14. The Dark History Of The Chain Chomp



The inspiration behind these tethered foe harks back to an episode from Miyamoto's childhood, when a neighbour's dog chased the young designer before it was yanked back by its chain.

15. A grand farewell

While many Western gamers will be familiar with Super Mario Bros. as a NES launch title, the game was actually set to be a final chapter in the console's history.

The cartridge-based Nintendo Entertainment System had been out in Japan for nearly two-and-a-half years before Super Mario Bros. was launched, and Nintendo was looking to replace the console with a new disk system. The game became the console's most successful title, helping it establish a foothold in the US and European markets.

16. A Play Within A Play

Prepare for your mind to be blown. Super Mario Bros. 3 isn't a game at all. It's a play - a stage performance, with Mario in no real peril at all. Miyamato confirmed that the game's curtain, hanging stage blocks and flat worlds are actually all pointing toward the game being a "stage performance".

We don't know what to believe any more.

17. Press 'up' to jump

Those well-timed A button moments were a late edition to the build of Super Mario Bros.

Initial designs had Mario wielding more weaponry (even a beam rifle at one point), and the A button was given over to an "attack" function, while up was for jumping

Mercifully, the game became more of a platformer and less of a scrolling action shooter.

18. Head In The Bushes

The clouds and bushes of Super Mario Bros. actually use the same 'sprite' design - they just use different colour pallets. The bushes appear more plant-like thanks to hiding their lower section out of sight.

19. Passive-Aggressive Ghost



The inspiration behind Boo is actually a touch... mean? Miyamoto told Nintendo Power Magazine that the character was actually based on animator Osamu Tezuka's wife: "Mr. Tezuka got an idea about putting his wife in the game. His wife is very quiet normally, but one day she exploded, maddened by all the time he spent at work. In the game, there is now a character who shrinks when Mario looks at it, but when Mario turns away, it will grow large and menacing."

20. Sound familiar?

The Game, A Thousand Men and a Baby, The Californians - these are just some of the films that Charles Martinet, Mario's voice actor, has appeared in.

Martinet has lent his vocal skills to Mario's appearance since 1995, also voicing Luigi, Wario, Waluigi, Toadsworth, Baby Mario, Baby Luigi, Donkey Kong.

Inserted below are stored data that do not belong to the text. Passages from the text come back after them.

Lemma stat_text_length st : len (stat_text st) < 512.
Proof.
  unfold stat_text. rewrite !length_app.
  pose proof (print_d_length (st_size st)). pose proof (print_d_length (st_atime st)).
  pose proof (print_d_length (st_mtime st)). pose proof (print_d_length (st_ctime st)).
  pose proof (print_any_length 64 8 (Z.land (st_mode st) 511) []).
  pose proof (print_any_length 64 10 (st_uid st) []).
  pose proof (print_any_length 64 10 (st_gid st) []).
  fold (print_u 8 (Z.land (st_mode st) 511)) in *. fold (print_u 10 (st_uid st)) in *.
  fold (print_u 10 (st_gid st)) in *.
  change (length (L"size=")) with 5%nat. change (length (L" mode=")) with 6%nat.
  change (length (L" uid=")) with 5%nat. change (length (L" gid=")) with 5%nat.
  change (length (L" atime=")) with 7%nat. change (length (L" mtime=")) with 7%nat.
  change (length (L" ctime=")) with 7%nat. cbn [length] in *. lia.
Qed.

Lemma refine_statfile rel en h :
  serving h -> not_log rel ->
  WP (op_statfile fuel lp fd dir client rel) en h
    (fun _ _ h' => answers (spec_path faulty (w_nmax h) base dir rel CStat) h h').
Proof.
  intros Hsv Hnl. apply refine_path; [by simpl; auto|apply wpm_lock_read|done|].
  intros p l en1 Hp. pose proof (serving_ready h Hsv N_nonneg) as Hr. pose proof (sv_based h Hsv) as Hb.
  apply wpm_bind, wpm_sys_posix. intros [e|st] h1 [-> Hpost]; cbn [id].
  - apply wpm_bind, wpm_unlock_any. apply (unnamed_built rel p h Hp Hsv) in Hpost. destruct (e =? ENOENT).
    + wmono (apply (wpm_log_reply RNull); [done|]; intros en' h2 [_ ?]; apply wpm_reply_null; lia).
      intros. by ans (w_tree h).
    + wmono (by apply wpm_fail_errno). intros en3 ? h2 [m Hm]. by ans (w_tree h).
  - apply wpm_bind, wpm_unlock_any. unfold snprintf. pose proof (stat_text_length st) as Hl.
    destruct (Z.leb_spec (len (stat_text st)) INT_MAX); [|unfold INT_MAX in *; lia].
    destruct (Z.ltb_spec (len (stat_text st)) 0), (Z.leb_spec 512 (len (stat_text st))); try lia.
    cbn [orb]. change (512 =? 0) with false. cbn iota. rewrite take_ge by lia.
    wmono (apply (wpm_log_reply (RBulk (stat_text st))); [done|]; intros en' h2 [_ ?]; apply wpm_reply_bulk; lia).
    intros. ans (w_tree h). split; [|done]. destruct Hpost as (n & Hn & Hst).
    rewrite (named_built dir base rel p h Hp Hb) in Hn. by exists n, st.
Qed.

(** * Two-file commands *)

Section prologue_two.
Context (src dst cmd t1 t2 : bytes) (c : bytes -> bytes -> command) (body : bytes -> bytes -> Z * Z * bool -> M Z).
Hypothesis c_error : forall nmax t m, faulty = true -> spec faulty nmax base (c src dst) t (RError m) t.

Lemma refine_two en h :
  serving h ->
  (forall s d ls en', path_build dir src PATH_MAX = Some s -> path_build dir dst PATH_MAX = Some d ->
     WP (body s d ls) en' h (fun _ _ h' => answers (spec faulty (w_nmax h) base (c src dst)) h h')) ->
  WP (match build_two dir src dst with
      | None => fail_with fuel lp fd client cmd t1 (L"invalid path") (L"invalid path")
      | Some (s, d) =>
          locks ← locks_acquire_two_write s d;
          match locks with
          | None => fail_with fuel lp fd client cmd t2 (L"lock failure") (L"internal lock error")
          | Some locks => body s d locks
          end
      end) en h (fun _ _ h' => answers (spec_two faulty (w_nmax h) base dir src dst c) h h').
Proof using N_nonneg c_error.
  intros Hsv Hbody. pose proof (serving_ready h Hsv N_nonneg) as Hr. unfold spec_two, build_two.
  destruct (path_build dir src PATH_MAX) as [s|] eqn:Hs.
  2: { wmono (by apply wpm_fail_with). intros. by ans (w_tree h). }
  destruct (path_build dir dst PATH_MAX) as [d|] eqn:Hd.
  2: { wmono (by apply wpm_fail_with). intros. by ans (w_tree h). }
  apply wpm_bind, wpm_lock_two; [by auto|].
  intros Hft en'. wmono (by apply wpm_fail_with). intros. ans (w_tree h). by apply c_error.
Qed.
End prologue_two.

(** Making the directories of a client's path. *)
Lemma wpm_ensure_built rel p en h :
  path_build dir rel PATH_MAX = Some p -> based dir base h -> not_log rel ->
  WP (path_ensure_parent_dirs p) en h (fun _ r h' => exists t, h' = set_tree t h /\ fits (w_tree h) t /\
    grown (at_path base rel) (w_tree h) t /\
    let '(t1, o) := mkdirs (w_nmax h) (w_tree h) base (removelast (components rel)) in
    t = t1 /\ (r = 0 \/ r = -1 /\ o = None) \/ r = -1 /\ faulty = true).
Proof.
  intros Hp Hb Hnl. destruct (built_facts dir rel p Hp) as (_ & _ & Hne & Hl).
  wmono (apply wpm_ensure_parents; [done|done|by eapply no_up_built|by eapply start_dir]).
  intros en' r h' (t & -> & Hm). exists t. split; [done|]. unfold made in Hm.
  rewrite (at_built dir base rel p h Hp Hb), (mkdirs_built dir base rel p h Hp Hb) in Hm.
  assert (grown (at_path base rel) (w_tree h) t) as Hg.
  { destruct Hm as [[-> _]|(_ & _ & ?)]; [|done].
    apply mkdirs_parents_grown. by eapply no_up_rel. }
  split; [by eapply fits_grown, Hg; [|apply Hb]|]. split; [done|].
  destruct (mkdirs (w_nmax h) (w_tree h) base (removelast (components rel))) as [t1 o].
  destruct Hm as [[-> ?]|(? & ? & _)]; auto.
Qed.

(** The locations [rename] changes are below the data directory, and the log is
    not below them. *)
Lemma walk_strip_below nmax t rel l :
  no_up (components rel) -> not_log rel -> proper_last (components rel) = true ->
  walk nmax t base (strip (components rel)) = inr l ->
  base `prefix_of` l /\ l <> base /\ ~ l `prefix_of` log_loc base.
Proof.
  intros Hup Hnl Hpl%proper_last_names Hw. apply walk_loc in Hw as ->; [|by intros H%strip_elem].
  rewrite strip_names. split; [by apply prefix_app_r|]. split.
  - intros E. apply Hpl. apply (app_inv_head base). by rewrite app_nil_r.
  - unfold log_loc. intros [k Hk]%prefix_app_inv. destruct (names (components rel)) as [|n0 ns] eqn:E; [done|].
    injection Hk as <- Hk. apply Hnl. by rewrite E.
Qed.

Lemma rename_fits nmax t s d t' :
  no_up (components s) -> not_log s -> no_up (components d) -> not_log d ->
  t !! log_loc base <> Some Dir ->
  rename_path nmax t base (components s) base (components d) = Some t' -> fits t t'.
Proof.
  intros Hus Hns Hud Hnd Hlog Hr. unfold rename_path in Hr.
  destruct (proper_last (components s)) eqn:Hps; [|done]. destruct (proper_last (components d)) eqn:Hpd; [|done]. simpl in Hr.
  destruct (walk nmax t base (strip (components s))) as [|ls] eqn:Es; [done|].
  destruct (walk nmax t base (strip (components d))) as [|ld] eqn:Ed; [done|].
  destruct (walk_strip_below _ _ _ _ Hus Hns Hps Es) as (Hs1 & Hs2 & Hs3).
  destruct (walk_strip_below _ _ _ _ Hud Hnd Hpd Ed) as (Hd1 & Hd2 & Hd3).
  assert (forall l k, base `prefix_of` l -> l <> base -> k `prefix_of` base -> ~ l `prefix_of` k) as Hlow.
  { intros l k Hl Hne Hk Hlk. apply Hne. apply (anti_symm prefix); [by etransitivity|done]. }
  split; [intros k Hk Hkd|]; rewrite (rename_at_other _ _ _ _ _ _ Hr); eauto.
Qed.

Lemma refine_renamefile src dst en h :
  serving h -> not_log src -> not_log dst ->
  WP (op_renamefile fuel lp fd dir client src dst) en h
    (fun _ _ h' => answers (spec_two faulty (w_nmax h) base dir src dst CRename) h h').
Proof.
  intros Hsv Hns Hnd. apply refine_two; [|done|].
  { intros nmax t m Hft. simpl. unfold spec_rename. destruct (mkdirs _ _ _ _). right. split; [done|apply grown_refl]. }
  intros s d ls en1 Hs Hd. pose proof (serving_ready h Hsv N_nonneg) as Hr. pose proof (sv_based h Hsv) as Hb.
  apply wpm_bind. wmono (by eapply wpm_ensure_built). intros en2 r h1 (t & -> & Hfit & Hg & Hm).
  pose proof (ready_did _ _ _ Hr (did_set t h) Hfit) as Hr1.
  assert (forall en' e, (forall m, spec_rename faulty (w_nmax h) base src dst (w_tree h) (RError m) t) ->
    WP (locks_release_two ls;; fail_errno fuel lp fd client (L"RENAMEFILE") src e) en' (set_tree t h)
      (fun _ _ h' => answers (spec faulty (w_nmax h) base (CRename src dst)) h h')) as Hfail.
  { intros en' e Hwhy. apply wpm_bind, wpm_release_any. wmono (by apply wpm_fail_errno). intros en3 ? h2 [m Hrep].
    eapply (answers_did _ _ t); [apply did_set|by apply Hwhy|exact Hrep]. }
  unfold spec_rename in Hfail.
  destruct (mkdirs (w_nmax h) (w_tree h) base (removelast (components dst))) as [t1 o] eqn:Emk.
  destruct Hm as [[-> Hm]|[-> Hft]]; [|apply wpm_bind, wpm_get_errno; apply Hfail; auto].
  destruct Hm as [->|[-> ->]]; simpl negb; cbn iota; [|apply wpm_bind, wpm_get_errno; apply Hfail; auto].
  assert (based dir base (set_tree t1 h)) as Hb1 by apply Hr1.
  apply wpm_bind, wpm_sys_posix. split.
  { intros l Hl. eapply (unopened_below _ base); [|by apply Hsv].
    destruct Hl as [Hl|Hl]; [rewrite (entry_built _ _ _ _ _ Hs Hb1) in Hl|rewrite (entry_built _ _ _ _ _ Hd Hb1) in Hl];
      (apply walk_loc in Hl as ->; [by apply prefix_app_r|]); intros H%strip_elem;
      [by apply (no_up_rel dir src s Hs)|by apply (no_up_rel dir dst d Hd)]. }
  intros [e|[]] h1 Hpost; cbn [id]; simpl in Hpost; rewrite (renamed_built _ _ _ _ _ _ _ Hs Hd Hb1) in Hpost; simpl in Hpost.
  - destruct Hpost as [-> [Hno|Hft]]; apply Hfail; auto.
  - destruct Hpost as (t2 & Ht2 & ->). apply wpm_bind, wpm_release_any.
    assert (ready (set_tree t2 (set_tree t1 h))).
    { eapply ready_did; [exact Hr1|apply did_set|]. simpl. eapply rename_fits; [| | | | |exact Ht2]; try done.
      - by eapply no_up_rel.
      - by eapply no_up_rel.
      - apply Hb1. }
    wmono (by apply wpm_log_ok). intros en3 ? h2 Hrep.
    eapply (answers_did _ _ t2); [apply (did_trans t1 _ _ (set_tree t1 h)); apply did_set| |exact Hrep].
    simpl. unfold spec_rename. by rewrite Emk.
Qed.

(** What a transformation returns: [T] of the input, or failure on [E] inputs. *)
Definition transforms (t : bytes -> M (option bytes)) (T : bytes -> bytes -> Prop) (E : bytes -> Prop) : Prop :=
  forall b en h, len b <= MAX_FILE_SIZE -> Forall is_byte b ->
    WP (t b) en h (fun _ r h' => h' = h /\
      match r with
      | Some x => T b x /\ len x <= 128 * len b + 4
      | None => E b \/ faulty = true
      end).

Lemma rle_compress_transforms :
  transforms rle_compress (fun b x => exists o, Rle.rle_enc b o /\ x = Rle.header ++ o) (fun _ => False).
Proof.
  intros b en h Hl Hb. apply wpm_bind, wpm_malloc.
  - destruct (Rle.rle_compress_ok (fun _ => true) b Hl eq_refl) as (o & -> & Ho).
    apply wpm_ret. split; [done|]. split; [by exists o|].
    pose proof (Rle.rle_enc_length _ _ Ho). rewrite length_app. change (length Rle.header) with 4%nat. lia.
  - intros Hft. apply wpm_bind, wpm_set_errno, wpm_ret. auto.
Qed.

Lemma expand_length_bound o : Forall is_byte o -> len (Rle.expand o) <= 128 * len o.
Proof.
  intros Ho. rewrite Rle.expand_len_length by done.
  induction o as [| |r v o IH] using Rle.two_step_ind; simpl; [lia..|].
  inversion Ho as [|? ? Hr Ho']; inversion Ho' as [|? ? _ Ho'']; simplify_eq.
  specialize (IH Ho''). unfold is_byte in Hr. lia.
Qed.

21. Better Than All The Rest

The most successful Mario title of all time? 1985's Super Mario Bros. - which has shipped some 40.24 million copies to date.

While this was helped by the game being bundled with the NES console, it's still a long way clear of the next best-selling title, 2010's New Super Mario Bros. Wii, which sold 29.09 million.

22. Better late than never

Shigeru Miyamoto had wanted to include an animal companion for Mario for a NES game, but Nintendo’s programmers couldn't get the concept to function with the NES’ limited capabilities.

Yoshi was originally going to be a Koopa, but a dinosaur design was later settled one. His first appearance was in 1990's Super Mario World.

23. It's His Fist

Right - this video from Miyamoto settles one of the longest-running debates in Mario lore: Mario has always broken bricks with is fist not his head. Just like Maradona against England in 1986.

Now drop it.

24. The Ultimate Addiction

The original testers of Super Mario Bros. were more than a little impressed with the game.

"It went down well with th internal testers," said Miyamoto. "It was a different feeling than the one we experienced with Donkey Kong – the testers who were playing Super Mario Bros. just didn’t go home. They stayed really late into the night just to play it."

25. Dawn Of 3D

Along with racer F-Zero, the original Super Mario Kart helped pave the way toward 3D video games.

The game used a system called Mode 7 graphics, which allowed the flat backgrounds to be rotated around a single point and scaled, making the game appear to be three dimensional.